1. The Chiefs-Cowboys game is going to be very good and I think you should watch it. We know how good the Cowboys have been this year and the unnecessary hand-wringing in regards to the Chiefs offense has thankfully subsided.
But, in light of the conversations regarding that Chiefs offense this year, I did want to take a quick moment to look at two throws that came in primetime games last week.
The first is from Sunday night, Patrick Mahomes extending the play and underthrowing a 50/50 ball to a running back matched up against a defensive back. This is the result.

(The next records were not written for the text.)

(** * Imatge-a-so: a camera-to-speech reader (OCR, then TTS, then playback)

    Shallow embedding of [src/App.tsx] (the [App] component: [speakStatus],
    [playPCMAudio], [processImage], [handleFileChange], [replayAudio], the
    [disabled] guards of its buttons and, in [View], what it renders from
    its state; in [AnyHost], the same functions on a host that may lack
    speech synthesis), of [services/geminiService]
    ([GeminiService.extractText], [GeminiService.generateSpeech]) and of the
    speech route of [server.ts] ([Server.endpoint]).

    Conventions.
    - A JavaScript string is its sequence of UTF-16 code units, a [list Z].
    - Host functions the source calls but does not define are modelled from
      their standards: [window.atob] (WHATWG forgiving-base64 decode),
      [String.prototype.trim] (ECMAScript), the [Int16Array] constructor
      (ECMAScript typed arrays, little-endian host), number division and the
      [Float32Array] store (IEEE 754 binary64 and binary32, through the
      Standard Library's [SpecFloat]), [String.prototype.split] and the data
      URL of [FileReader.readAsDataURL] (File API), [response.ok] (Fetch).
    - Effectful code is a program tree [Prog]: synchronous effects, host
      calls that may throw, and [await] points whose promise may fulfil or
      reject.  [run] executes a tree against an environment and yields the
      completion, the final store and the trace of outward effects. *)

From Stdlib Require Import String Ascii ZArith Bool Lia QArith List.
From Stdlib Require Import Floats.SpecFloat.
Import ListNotations.
Open Scope Z_scope.

(** ** JavaScript strings *)

Module JS.

Definition jsstring := list Z.

(** A literal of the source, as code units. *)
Definition lit (s : string) : jsstring :=
  List.map (fun a => Z.of_N (N_of_ascii a)) (list_ascii_of_string s).

Fixpoint eqb (a b : jsstring) : bool :=
  match a, b with
  | [], [] => true
  | x :: a', y :: b' => (x =? y) && eqb a' b'
  | _, _ => false
  end.

(** ToBoolean on a string: the empty string is falsy. *)
Definition truthy (s : jsstring) : bool :=
  match s with [] => false | _ :: _ => true end.

(** ToBoolean on [string | null | undefined]. *)
Definition truthy_opt (o : option jsstring) : bool :=
  match o with Some s => truthy s | None => false end.
Lemma allowed_ascii c :
  allowed c = true -> in_range 65 90 c = false /\ (c <? 128)%N = true.
Proof.
  unfold allowed, in_range. intros H.
  repeat match goal with
         | H : (_ || _) = true |- _ => apply orb_prop in H as [H|H]
         | H : (_ && _) = true |- _ => apply andb_prop in H as [? ?]
         | H : (_ <=? _)%N = true |- _ => apply N.leb_le in H
         | H : (_ =? _)%N = true |- _ => apply N.eqb_eq in H
         end;
    (split; [apply andb_false_iff; rewrite !N.leb_gt; lia | apply N.ltb_lt; lia]).
Qed.

Lemma py_lower_allowed L s :
  Forall (fun c => allowed c = true) s -> py_lower L s = s.
Proof.
  induction 1 as [|c s Hc _ IH]; [done|].
  unfold py_lower in *. cbn [mbind list_bind]. 
  change (lower_cp L c ++ (s ≫= lower_cp L) = c :: s).
  rewrite IH. unfold lower_cp.
  destruct (allowed_ascii c Hc) as [-> ->]. done.
Qed.

Lemma re_sub_class_id cls repl s :
  Forall (fun c => cls c = false) s -> re_sub_class cls repl s = s.
Proof.
  induction 1 as [|c s Hc _ IH]; [done|].
  unfold re_sub_class in *. rewrite fmap_cons, IH, Hc. done.
Qed.

Lemma allowed_not_in cls s :
  (forall c, allowed c = true -> cls c = false) ->
  Forall (fun c => allowed c = true) s -> Forall (fun c => cls c = false) s.
Proof. intros H Hs. eapply Forall_impl; [exact Hs|exact H]. Qed.

Lemma allowed_below lo hi c :
  (128 <= lo)%N -> allowed c = true -> in_range lo hi c = false.
Proof.
  intros Hlo Hc. destruct (allowed_ascii c Hc) as [_ H]. apply N.ltb_lt in H.
  unfold in_range. apply andb_false_iff. left. apply N.leb_gt. lia.
Qed.

Lemma normalizar_allowed L nome :
  Forall (fun c => allowed c = true) (normalizar_nome_tabela L nome).
Proof.
  unfold normalizar_nome_tabela.
  apply RoutesProofs.strip_where_allowed, RoutesProofs.re_sub_run_allowed.
  match goal with
  | |- Forall _ (re_sub_class ?cls ?r ?s) => generalize s
  end.
  intros s. unfold re_sub_class. apply Forall_fmap, Forall_forall.
  intros c _. unfold compose.
  change (in_range 97 122 c || in_range 48 57 c || (c =? 95)%N) with (allowed c).
  destruct (allowed c) eqn:E; simpl; [exact E|reflexivity].
Qed.
Lemma step_preserves o c : I c -> I (Trace.step coerce o c).
  Proof.
    intros H. destruct o; cbn [Trace.step].
    - apply (getPowerState_preserves I I_send), H.
    - apply (setPowerState_preserves I I_send), H.
    - apply (getSource_preserves I I_send I_source), H.
    - apply (setSource_preserves I I_send), H.
    - apply (getVolume_preserves I I_send), H.
    - apply (setVolume_preserves I I_send), H.
    - apply (getMuted_preserves I I_send), H.
    - apply setMuted_preserves, H.
    - apply toggleMute_preserves, H.
    - apply (isPlaying_preserves I I_send), H.
    - apply (getAlbumArtUrl_preserves I I_send), H.
    - apply (getPlaybackInfo_preserves I I_send I_source), H.
    - apply (getSubwooferGain_preserves I I_send), H.
    - apply (getAllSettings_preserves I I_send I_source), H.
    - apply (testConnection_preserves I I_send I_source), H.
  Qed.

Lemma run_preserves ops c : I c -> I (Trace.run coerce ops c).
  Proof.
    revert c. induction ops as [|o ops IH]; intros c H; [exact H|].
    apply IH, step_preserves, H.
  Qed.
End VolumeFrames.

Lemma run_speaker_at coerce ops c :
  speaker_at (KEFSpeaker.http (Trace.run coerce ops c)) = speaker_at (KEFSpeaker.http c).
Proof.
  apply (run_preserves coerce
           (fun c' => speaker_at (KEFSpeaker.http c') = speaker_at (KEFSpeaker.http c)));
    [ intros f t r H; exact H | intros s c' H; exact H | intros v c' H; exact H
    | intros b c' H; exact H | reflexivity ].
Qed.
(** X14: registrations of operators.  A second [addOp] for the same
    operator replaces the first, and leaves the context it would have left
    alone; registrations of different operators can be made in either
    order. *)
Theorem addOp_replaces_and_commutes (ctx : Context) (op1 op2 : Id)
    (p1 p2 : U16) (a1 a2 : Assoc) :
  findOp (addOp (addOp ctx op1 p1 a1) op1 p2 a2) op1
    = {| precedence := p2; associativity := a2 |} /\
  addOp (addOp ctx op1 p1 a1) op1 p2 a2 = addOp ctx op1 p2 a2 /\
  (op1 <> op2 ->
   addOp (addOp ctx op1 p1 a1) op2 p2 a2 = addOp (addOp ctx op2 p2 a2) op1 p1 a1 /\
   findOp (addOp (addOp ctx op1 p1 a1) op2 p2 a2) op1
     = {| precedence := p1; associativity := a1 |}).
Proof.
  unfold findOp, addOp. cbn. split; [|split].
  - now rewrite lookup_insert_eq.
  - now rewrite insert_insert_eq.
  - intros Hne. split.
    + f_equal. apply insert_insert_ne. congruence.
    + rewrite lookup_insert_ne by congruence. now rewrite lookup_insert_eq.
Qed.

Lemma addOp_replaces_and_commutes_witness :
  addOp (addOp newContext 5 3 Right) 7 1 Left = addOp (addOp newContext 7 1 Left) 5 3 Right /\
  findOp (addOp (addOp newContext 5 3 Right) 7 1 Left) 5
    = {| precedence := 3; associativity := Right |}.
Proof.
  apply (addOp_replaces_and_commutes newContext 5 7 3 1 Right Left).
  discriminate.
Defined.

The second is a Matthew Stafford quick-screen on third-and-long, put in the right spot on what was a playcall meant to set up a punt, that resulted in a pick-six, quite literally the biggest swing you can have in an NFL game:
Turnover avoidance has become an obsession for many. You could argue that the evidence put forth in the two plays above—one a high-risk throw that resulted in an offensive touchdown, the other a low-risk throw that resulted in a pick-six—is merely anecdotal. But through Week 10 of the NFL season, games have featured just 2.6 turnovers per game (as in 1.3 per team), tying 2020 for the lowest mark in NFL history. Basically, every turnover is a piece of anecdotal evidence. No one wants their quarterback to make (or, have to make) risky throws, but there’s really not that much risk in risky throws; due to the fact that the receivers are so much better than the back-seven defenders across the league, the vast majority of the time those passes usually end up falling incomplete at worse, with a chance for a catch or a pass interference flag.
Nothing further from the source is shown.